Toyko Story is one of the most critically acclaimed films. In a 2012 poll of film directors conducted by Sight & Sound it was voted the best film of all time. I find it difficult to understand such high opinions of the movie. I quite like this essay-type film which explores its subject matter with clarity, focus and a thoughtful, inquiring approach. Ostensibly the central theme of the piece is of grown-up children having little time for their parents. In the increasingly urban and westernised Japan of the 1950s, the siblings in this film have moved to Toyko and a metropolitan life that contrasts quite sharply with the traditional Japanese culture of their parents.
The brief review accompanying the copy I watched called the film a 'finely nuanced' drama but I see it very differently. The difficulties between the elderly parents and their grown-up children are repeatedly foregrounded and emphasised. It's not a slight thing glimpsed in gestures and tone of phrase but the basic narrative focus of the script. Similarly, the characters come across as quite plain and one-dimensional. There is acting here but it is of the Brechtian kind, as you might expect of a film-as-essay where ideas and arguments are being methodically explored by the drama. Other admirers of Toyko Story comment on the objective approach that the direction and camera takes - steady and unobtrusive, aspiring to a cinema of non-attachment in the Buddhist sense.
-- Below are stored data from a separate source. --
(* ===== verification/_CoqProject ===== *)
-Q . S2P
Prelude.v
CppString.v
Address.v
Uri.v
Validation.v
StringUtil.v
Bytes.v
SockAddr.v
DnsTypes.v
Config.v
Json.v
ConfigReader.v
DnsBuilder.v
DnsParser.v
DnsRoundtrip.v
DnsWire.v
DnsValidator.v
Io.v
SystemParser.v
Posix.v
Socket.v
Fd.v
Retry.v
Http.v
HttpExchange.v
HttpClient.v
NetDevices.v
DotResolver.v
DohResolver.v
Delivery.v
ClassicResolver.v
TlsConnection.v
DotTls.v
Dispatcher.v
DnsText.v
Batch.v
SystemDispatcher.v
SystemResolver.v
Cache.v
Registry.v
Scheduler.v
SchedulerWait.v
Updater.v
Mdns.v
UpdateCycle.v
Drivers.v
DriverLifetime.v
Manager.v
ManagerPool.v
Cli.v
Timestamp.v
Signing.v
Plugins.v
NamedFormat.v
SignedPlugins.v
DriverJson.v
Bundled.v
SignalWatcher.v
(* ===== verification/Address.v ===== *)
(** [src/network/inet_address.{h,cpp}]: IPv4 and IPv6 addresses, their text and
    their classification.  [inet_pton] and [inet_ntop] are the C library's. *)
From S2P Require Import Prelude CppString.

(* @src src/src/network/inet_address.h 81 81 Inet4Address (members) *)
Record Inet4Address := { v4_addr : bytes }.

(* @src src/src/network/inet_address.h 171 172 Inet6Address (members) *)
Record Inet6Address := { v6_addr : bytes; v6_scope_id : Z }.

(* @src src/src/network/inet_address.h 183 183 InetAddress::variant_type *)
Inductive InetAddress :=
| V4 (a : Inet4Address)
| V6 (a : Inet6Address).

#[global] Instance Inet4Address_eq_dec : EqDecision Inet4Address.
Proof. solve_decision. Defined.
#[global] Instance Inet6Address_eq_dec : EqDecision Inet6Address.
Proof. solve_decision. Defined.
#[global] Instance InetAddress_eq_dec : EqDecision InetAddress.
Proof. solve_decision. Defined.

(* @fn src/include/address_family.h | enum class AddressFamily { | AddressFamily *)
Inductive AddressFamily := UNSPECIFIED | IPV4 | IPV6.

(** * Text *)

(** The C library: the address bytes of a text, the text of an address. *)
Class InetText := {
  inet_pton4 : bytes → option bytes;
  inet_pton6 : bytes → option bytes;
  inet_ntop4 : bytes → bytes;
  inet_ntop6 : bytes → bytes
}.

(** What the documentation of [inet_pton] states and the URI parser relies on:
    the text of an IPv6 address has at least two colons. *)
Class InetTextOk `{InetText} :=
  inet_pton6_colons s b : inet_pton6 s = Some b → ∃ x y z, s = x ++ ch ":" :: y ++ ch ":" :: z.

Section text.
Context `{InetText}.

(* @fn src/src/network/inet_address.cpp | std::optional<Inet4Address> Inet4Address::parse | Inet4Address::parse *)
Definition parse4 (addr : bytes) : option Inet4Address :=
  if bool_decide (addr = []) then None else
  match inet_pton4 (c_str addr) with
  | Some b => Some {| v4_addr := b |}
  | None => None
  end.

(* @fn src/src/network/inet_address.cpp | std::string Inet4Address::to_string() | Inet4Address::to_string *)
Definition to_string4 (a : Inet4Address) : bytes := inet_ntop4 (v4_addr a).

(** The scope identifier of "fe80::1%2": a number that fills the suffix, else 0. *)
(* @src src/src/network/inet_address.cpp 75 80 Inet6Address::parse (scope) *)
Definition parse_scope (scope_str : bytes) : Z :=
  match from_chars_unsigned 10 SIZE_MAX scope_str with
  | Some (val, n) => if n =? length scope_str then u32 val else 0
  | None => 0
  end.

(* @fn src/src/network/inet_address.cpp | std::optional<Inet6Address> Inet6Address::parse | Inet6Address::parse *)
Definition parse6 (addr : bytes) : option Inet6Address :=
  if bool_decide (addr = []) then None else
  let '(s, scope_id) :=
    match find addr [ch "%"] 0 with
    | Some pct => (take pct addr, parse_scope (drop (S pct) addr))
    | None => (addr, 0%Z)
    end in
  match inet_pton6 (c_str s) with
  | Some b => Some {| v6_addr := b; v6_scope_id := scope_id |}
  | None => None
  end.

(* @fn src/src/network/inet_address.cpp | std::string Inet6Address::to_string() | Inet6Address::to_string *)
Definition to_string6 (a : Inet6Address) : bytes :=
  if (0 <? v6_scope_id a)%Z
  then inet_ntop6 (v6_addr a) ++ str "%" ++ dec (v6_scope_id a)
  else inet_ntop6 (v6_addr a).

(* @fn src/src/network/inet_address.cpp | std::optional<InetAddress> InetAddress::parse | InetAddress::parse *)
Definition parse (addr : bytes) : option InetAddress :=
  if bool_decide (addr = []) then None else
  match parse4 addr with
  | Some v4 => Some (V4 v4)
  | None => match parse6 addr with Some v6 => Some (V6 v6) | None => None end
  end.

(* @fn src/src/network/inet_address.cpp | std::string InetAddress::to_string() | InetAddress::to_string *)
Definition to_string (a : InetAddress) : bytes :=
  match a with V4 a => to_string4 a | V6 a => to_string6 a end.
End text.

(** The number of colons in a text. *)
Definition colons (s : bytes) : nat := length (filter (λ c, c = ch ":") s).

Lemma c_str_prefix s : ∃ k, s = c_str s ++ k.
Proof.
  induction s as [|c s [k IH]]; [by exists []|]. simpl. destruct (c =? 0)%Z; [by exists (c :: s)|].
  exists k. simpl. by rewrite <- IH.
Qed.

Lemma colons_app s k : colons (s ++ k) = colons s + colons k.
Proof. unfold colons. by rewrite filter_app, length_app. Qed.

Lemma colons_colon s : colons (ch ":" :: s) = S (colons s).
Proof. unfold colons. by rewrite filter_cons_True. Qed.

Lemma colons_c_str s : colons (c_str s) ≤ colons s.
Proof.
  destruct (c_str_prefix s) as [k Hk]. rewrite Hk at 2. rewrite colons_app. lia.
Qed.

Lemma colons_take n s : colons (take n s) ≤ colons s.
Proof.
  rewrite <- (take_drop n s) at 2. rewrite colons_app. lia.
Qed.

(** A text with fewer than two colons is no IPv6 address. *)
Lemma parse6_colons `{InetTextOk} s : colons s < 2 → parse6 s = None.
Proof.
  intros Hs. unfold parse6. case_bool_decide; [done|].
  assert (∀ t, colons t ≤ colons s → inet_pton6 (c_str t) = None) as Hnone.
  { intros t Ht. destruct (inet_pton6 (c_str t)) as [b|] eqn:Hb; [|done].
    apply inet_pton6_colons in Hb as (x & y & z & Hx). pose proof (colons_c_str t) as Hc.
    rewrite Hx, colons_app, colons_colon, colons_app, colons_colon in Hc. lia. }
  destruct (find s [ch "%"] 0) as [pct|].
  - by rewrite (Hnone _ (colons_take pct s)).
  - by rewrite (Hnone s).
Qed.

(** * Construction and classification *)

(* @fn src/src/network/inet_address.cpp | std::optional<InetAddress> InetAddress::from_bytes | InetAddress::from_bytes *)
Definition from_bytes (b : bytes) : option InetAddress :=
  match length b with
  | 4 => Some (V4 {| v4_addr := b |})
  | 16 => Some (V6 {| v6_addr := b; v6_scope_id := 0 |})
  | _ => None
  end.

(* @fn src/src/network/inet_address.cpp | AddressFamily InetAddress::get_family | InetAddress::get_family *)
Definition get_family (a : InetAddress) : AddressFamily :=
  match a with V4 _ => IPV4 | V6 _ => IPV6 end.

(** 16 bytes, an IPv4 address padded with zeros. *)
(* @fn src/src/network/inet_address.cpp | std::array<std::uint8_t, 16> InetAddress::get_address | InetAddress::get_address *)
Definition get_address (a : InetAddress) : bytes :=
  let b := match a with V4 a => v4_addr a | V6 a => v6_addr a end in
  b ++ replicate (16 - length b) 0%Z.

(** [addr_[i]] on the fixed-size array. *)
Definition octet (b : bytes) (i : nat) : Z := nth i b 0%Z.

(* @fn src/src/network/inet_address.h | [[nodiscard]] constexpr bool is_loopback() const noexcept { ^0 | Inet4Address::is_loopback *)
Definition v4_is_loopback (a : Inet4Address) : bool := (octet (v4_addr a) 0 =? 127)%Z.
(* @fn src/src/network/inet_address.h | [[nodiscard]] constexpr bool is_multicast() const noexcept { ^0 | Inet4Address::is_multicast *)
Definition v4_is_multicast (a : Inet4Address) : bool := (Z.land (octet (v4_addr a) 0) 0xf0 =? 0xe0)%Z.
(* @fn src/src/network/inet_address.h | [[nodiscard]] constexpr bool is_unspecified() const noexcept { ^0 | Inet4Address::is_unspecified *)
Definition v4_is_unspecified (a : Inet4Address) : bool := bool_decide (v4_addr a = replicate 4 0%Z).

(* @src src/src/network/inet_address.h 120 123 Inet6Address::is_loopback *)
Definition v6_is_loopback (a : Inet6Address) : bool := bool_decide (v6_addr a = replicate 15 0%Z ++ [1%Z]).
(* @src src/src/network/inet_address.h 125 127 Inet6Address::is_multicast *)
Definition v6_is_multicast (a : Inet6Address) : bool := (octet (v6_addr a) 0 =? 0xff)%Z.
(* @src src/src/network/inet_address.h 129 132 Inet6Address::is_unspecified *)
Definition v6_is_unspecified (a : Inet6Address) : bool := bool_decide (v6_addr a = replicate 16 0%Z).

(* @fn src/src/network/inet_address.h | [[nodiscard]] const Inet6Address *as_v6() const noexcept { | InetAddress::as_v6 *)
Definition as_v6 (a : InetAddress) : option Inet6Address := match a with V6 a => Some a | V4 _ => None end.

(* @fn src/src/network/inet_address.cpp | bool InetAddress::is_loopback() | InetAddress::is_loopback *)
Definition is_loopback (a : InetAddress) : bool :=
  match a with V4 a => v4_is_loopback a | V6 a => v6_is_loopback a end.

(* @fn src/src/network/inet_address.cpp | bool InetAddress::is_multicast() | InetAddress::is_multicast *)
Definition is_multicast (a : InetAddress) : bool :=
  match a with V4 a => v4_is_multicast a | V6 a => v6_is_multicast a end.

(* @fn src/src/network/inet_address.cpp | bool InetAddress::is_unspecified() | InetAddress::is_unspecified *)
Definition is_unspecified (a : InetAddress) : bool :=
  match a with V4 a => v4_is_unspecified a | V6 a => v6_is_unspecified a end.

(* @fn src/src/network/inet_address.h | bool is_link_local() const noexcept { ^0 | Inet6Address::is_link_local *)
Definition v6_is_link_local (a : Inet6Address) : bool :=
  (octet (v6_addr a) 0 =? 0xfe)%Z && (Z.land (octet (v6_addr a) 1) 0xc0 =? 0x80)%Z.

(* @fn src/src/network/inet_address.h | bool is_site_local() const noexcept { ^0 | Inet6Address::is_site_local *)
Definition v6_is_site_local (a : Inet6Address) : bool :=
  (octet (v6_addr a) 0 =? 0xfe)%Z && (Z.land (octet (v6_addr a) 1) 0xc0 =? 0xc0)%Z.

(* @fn src/src/network/inet_address.h | bool is_ula() const noexcept { ^0 | Inet6Address::is_ula *)
Definition v6_is_ula (a : Inet6Address) : bool := (Z.land (octet (v6_addr a) 0) 0xfe =? 0xfc)%Z.

(* @fn src/src/network/inet_address.cpp | bool InetAddress::is_link_local() | InetAddress::is_link_local *)
Definition is_link_local (a : InetAddress) : bool :=
  match as_v6 a with Some v6 => v6_is_link_local v6 | None => false end.

(* @fn src/src/network/inet_address.cpp | bool InetAddress::is_site_local() | InetAddress::is_site_local *)
Definition is_site_local (a : InetAddress) : bool :=
  match as_v6 a with Some v6 => v6_is_site_local v6 | None => false end.

(* @fn src/src/network/inet_address.cpp | bool InetAddress::is_ula() | InetAddress::is_ula *)
Definition is_ula (a : InetAddress) : bool :=
  match as_v6 a with Some v6 => v6_is_ula v6 | None => false end.

(* @fn src/src/network/inet_address.cpp | std::uint32_t InetAddress::get_scope_id() | InetAddress::get_scope_id *)
Definition get_scope_id (a : InetAddress) : Z :=
  match as_v6 a with Some v6 => v6_scope_id v6 | None => 0 end.

(** * Classification as prefixes

    The first 32 bits of an address, as a number in network order, against the
    prefix of the range of RFC 4291 and RFC 4193. *)

Definition wf_address (a : InetAddress) : Prop :=
  match a with
  | V4 a => length (v4_addr a) = 4 ∧ Forall is_byte (v4_addr a)
  | V6 a => length (v6_addr a) = 16 ∧ Forall is_byte (v6_addr a) ∧ is_u32 (v6_scope_id a)
  end.

(** The first sixteen bits. *)
Definition head16 (b : bytes) : Z := (octet b 0 * 256 + octet b 1)%Z.

Lemma octet_is_byte b i : Forall is_byte b → is_byte (octet b i).
Proof.
  intros Hb. unfold octet. destruct (nth_in_or_default i b 0%Z) as [Hin|Hd].
  - rewrite Forall_forall in Hb. apply Hb. by apply list_elem_of_In.
  - rewrite Hd. unfold is_byte. lia.
Qed.

Lemma top2_bits b : is_byte b → Z.land b 0xc0 = (b / 64 * 64)%Z.
Proof. intros Hb. by_all_bytes b Hb. Qed.
Lemma top7_bits b : is_byte b → Z.land b 0xfe = (b / 2 * 2)%Z.
Proof. intros Hb. by_all_bytes b Hb. Qed.

(** [fe80::/10] and [fec0::/10]. *)
Lemma fe_prefix b0 b1 n :
  is_byte b0 → is_byte b1 → (0 ≤ n < 4)%Z →
  ((b0 =? 0xfe) && (Z.land b1 0xc0 =? n * 64))%Z = true ↔ ((b0 * 256 + b1) / 64 = 0xfe * 4 + n)%Z.
Proof.
  intros H0 H1 Hn. rewrite top2_bits by done. unfold is_byte in *.
  replace (b0 * 256 + b1)%Z with (b1 + b0 * 4 * 64)%Z by lia.
  rewrite Z.div_add by lia. rewrite andb_true_iff, !Z.eqb_eq.
  pose proof (Z.div_pos b1 64). pose proof (Z.div_lt_upper_bound b1 64 4). lia.
Qed.

Lemma link_local_prefix a :
  wf_address (V6 a) → v6_is_link_local a = true ↔ (head16 (v6_addr a) / 64 = 0xfe80 / 64)%Z.
Proof.
  intros (_ & Hb & _). apply (fe_prefix _ _ 2); [by apply octet_is_byte..|lia].
Qed.

Lemma site_local_prefix a :
  wf_address (V6 a) → v6_is_site_local a = true ↔ (head16 (v6_addr a) / 64 = 0xfec0 / 64)%Z.
Proof.
  intros (_ & Hb & _). apply (fe_prefix _ _ 3); [by apply octet_is_byte..|lia].
Qed.

(** [fc00::/7]. *)
Lemma ula_prefix a :
  wf_address (V6 a) → v6_is_ula a = true ↔ (head16 (v6_addr a) / 512 = 0xfc00 / 512)%Z.
Proof.
  intros (_ & Hb & _). unfold v6_is_ula, head16.
  pose proof (octet_is_byte (v6_addr a) 0 Hb) as H0. pose proof (octet_is_byte (v6_addr a) 1 Hb) as H1.
  rewrite top7_bits by done. unfold is_byte in *. set (x := octet (v6_addr a) 0) in *.
  set (y := octet (v6_addr a) 1) in *. rewrite Z.eqb_eq.
  replace 512%Z with (256 * 2)%Z by lia. rewrite <- !Z.div_div by lia.
  rewrite (Z.add_comm (x * 256)), Z.div_add, (Z.div_small y) by lia. simpl.
  change (64512 `div` 256 `div` 2)%Z with 126%Z. rewrite Z.add_0_l. lia.
Qed.

(** The three ranges are disjoint. *)
Lemma classes_disjoint a :
  (v6_is_link_local a = true → v6_is_ula a = false ∧ v6_is_site_local a = false)
  ∧ (v6_is_ula a = true → v6_is_site_local a = false).
Proof.
  unfold v6_is_link_local, v6_is_ula, v6_is_site_local. split.
  - intros [H0%Z.eqb_eq H1%Z.eqb_eq]%andb_true_iff. rewrite H0, H1. done.
  - intros Hu. destruct (octet (v6_addr a) 0 =? 0xfe)%Z eqn:He; [|done].
    apply Z.eqb_eq in He. rewrite He in Hu. done.
Qed.

Lemma from_bytes_wf b a : Forall is_byte b → from_bytes b = Some a → wf_address a.
Proof.
  intros Hb. unfold from_bytes. destruct (length b) as [|[|[|[|[|n]]]]] eqn:Hl; try done.
  - intros [= <-]. done.
  - do 12 (destruct n as [|n]; [try done|]); [|destruct n; done].
    intros [= <-]. simpl. split; [done|]. split; [done|]. unfold is_u32. lia.
Qed.

Lemma get_address_length a : wf_address a → length (get_address a) = 16.
Proof. destruct a; intros [Hl _]; unfold get_address; simpl; rewrite length_app, length_replicate; lia. Qed.

(** * Socket addresses

    The fields of [sockaddr_in] and [sockaddr_in6] that the program sets and
    reads; the port is kept in host order. *)

(* @fn src/src/network/socket_addr.cpp | std::optional<SocketAddr> SocketAddr::from_inet | SocketAddr::from_inet (storage) *)
Inductive SocketAddr :=
| AF_UNSPEC
| AF_INET (sin_port : Z) (sin_addr : bytes)
| AF_INET6 (sin6_port : Z) (sin6_addr : bytes) (sin6_scope_id : Z).

(* @fn src/src/network/socket_addr.cpp | std::optional<SocketAddr> SocketAddr::from_inet | SocketAddr::from_inet *)
Definition from_inet (addr : InetAddress) (port : Z) : option SocketAddr :=
  let result :=
    match addr with
    | V4 a => AF_INET port (v4_addr a)
    | V6 a => AF_INET6 port (v6_addr a) (v6_scope_id a)
    end in
  match result with AF_UNSPEC => None | _ => Some result end.

(* @fn src/src/network/socket_addr.cpp | std::uint16_t SocketAddr::port() | SocketAddr::port *)
Definition sa_port (s : SocketAddr) : Z :=
  match s with AF_INET p _ => p | AF_INET6 p _ _ => p | AF_UNSPEC => 0 end.

(* @fn src/src/network/socket_addr.cpp | std::optional<InetAddress> SocketAddr::address() | SocketAddr::address *)
Definition sa_address (s : SocketAddr) : option InetAddress :=
  match s with
  | AF_INET _ a => Some (V4 {| v4_addr := a |})
  | AF_INET6 _ a scope => Some (V6 {| v6_addr := a; v6_scope_id := if (scope =? 0)%Z then 0 else scope |})
  | AF_UNSPEC => None
  end.

(* @fn src/src/network/socket_addr.cpp | std::string SocketAddr::to_string() | SocketAddr::to_string *)
Definition sa_to_string `{InetText} (s : SocketAddr) : bytes :=
  match sa_address s with
  | None => str "<unspec>"
  | Some inet =>
      let addr_str := to_string inet in
      match s with
      | AF_INET6 _ _ _ => str "[" ++ addr_str ++ str "]:" ++ dec (sa_port s)
      | _ => addr_str ++ str ":" ++ dec (sa_port s)
      end
  end.

(** Address and port survive the conversion. *)
Lemma from_inet_address a port :
  ∃ s, from_inet a port = Some s ∧ sa_address s = Some a ∧ sa_port s = port.
Proof.
  destruct a as [[a]|[a scope]]; eexists; split; try reflexivity; (split; [|done]); [done|].
  simpl. do 3 f_equal. by destruct (Z.eqb_spec scope 0).
Qed.
Lemma query_slice_eq :
  query_slice u (find u (str "?") start)
  = match query with
    | Some q => {| pos := q_at + 1; len := length q |}
    | None => no_slice
    end.
Proof using Hauth Hpath Hslash.
  rewrite find_query. unfold query_slice. destruct query as [q|]; [|done].
  f_equal. rewrite !length_app. simpl. lia.
Qed.
End delimiters.

(** ** The authority *)

Lemma dec_free_of n chars :
  (0 ≤ n)%Z → Forall (λ c, isdigit c = false) chars → free_of chars (dec n).
Proof.
  intros Hn Hch. unfold free_of. eapply Forall_impl; [exact Hch|]. intros c Hc Hin.
  pose proof (dec_isdigit n Hn) as Hd. rewrite Forall_forall in Hd.
  specialize (Hd c Hin). simpl in *. congruence.
Qed.

Lemma free_of_app chars s k : free_of chars (s ++ k) ↔ free_of chars s ∧ free_of chars k.
Proof.
  unfold free_of. rewrite <- Forall_and. apply Forall_iff. intros c. by rewrite not_elem_of_app.
Qed.

Lemma free_of_sub chars chars' s : free_of chars s → Forall (λ c, c ∈ chars) chars' → free_of chars' s.
Proof.
  unfold free_of. intros Hs Hsub. eapply Forall_impl; [exact Hsub|]. intros c Hc.
  rewrite Forall_forall in Hs. auto.
Qed.

Lemma colons_none s : ch ":" ∉ s → colons s = 0.
Proof.
  intros Hn. unfold colons. induction s as [|c s IH]; [done|].
  apply not_elem_of_cons in Hn as [Hc Hn]. rewrite filter_cons_False by congruence. auto.
Qed.

Lemma rfind_char_app h k c : c ∉ k → rfind_char (h ++ c :: k) c = Some (length h).
Proof.
  intros Hk. apply rfind_char_None in Hk. induction h as [|x h IH]; cbn [app rfind_char].
  - by rewrite Hk, Z.eqb_refl.
  - by rewrite IH.
Qed.

Section authority.
Context `{InetTextOk}.
Context (host : bytes) (port : option Z).
Context (Hhost : free_of (str ":/?#[") host) (Hport : ∀ p, port = Some p → (0 ≤ p ≤ 2147483647)%Z).

#[local] Abbreviation auth := (host ++ opt_text (str ":") (dec <$> port)).

Lemma authority_free : free_of (str "/?#[") auth.
Proof using Hhost Hport.
  apply free_of_app. split.
  - eapply free_of_sub; [exact Hhost|]. apply (bool_decide_unpack _). vm_compute. exact I.
  - destruct port as [p|]; [|unfold free_of; simpl; repeat constructor; apply not_elem_of_nil].
    simpl. change (ch ":" :: dec p) with ([ch ":"] ++ dec p). apply free_of_app. split.
    + apply (bool_decide_unpack _). vm_compute. exact I.
    + apply dec_free_of; [by apply Hport|]. repeat constructor.
Qed.

Lemma parse6_authority : Address.parse6 auth = None.
Proof using Type*.
  assert (ch ":" ∉ host) as Hc by (eapply free_of_notin; [exact Hhost|set_solver]).
  apply parse6_colons. rewrite colons_app, (colons_none host Hc).
  destruct port as [p|] eqn:Hp; [|simpl; unfold colons; simpl; lia].
  change (opt_text (str ":") (dec <$> Some p)) with (ch ":" :: dec p).
  rewrite colons_colon, (colons_none (dec p)); [lia|].
  eapply free_of_notin; [apply (dec_free_of p (str ":"))|set_solver]; [by apply Hport|by constructor].
Qed.

Lemma starts_with_char s c : starts_with s [c] = true → c ∈ s.
Proof. intros [k ->]%starts_with_spec. by left. Qed.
I wonder if the polite and formulaic Japanese customs, manners and tatami mat gatherings often portrayed by the drama may amplify this idea of a similarly detached film-making approach.
Toyko Story seemed over-long but it does come alive in the final third of the movie. In scenes towards the end some of the characters uncover a depth and passion hitherto unseen. At the end, Toyko Story comes across as a film concerned with deep existential matters along with the cultural debates it either hints at (the Westernisation of Japanese culture) or boldly covers throughout (the difference between generations). It is a film that asks questions without providing shallow answers or polemics. I am a viewer who enjoys slow, thoughtful films and can rate black-and-white classics too but ultimately Toyko Story took too long for me to come alive and generate interest.
A timeless film, which depicts real life in any society. The moral being, as said in the film twice, one cannot look after one's parents after they are dead.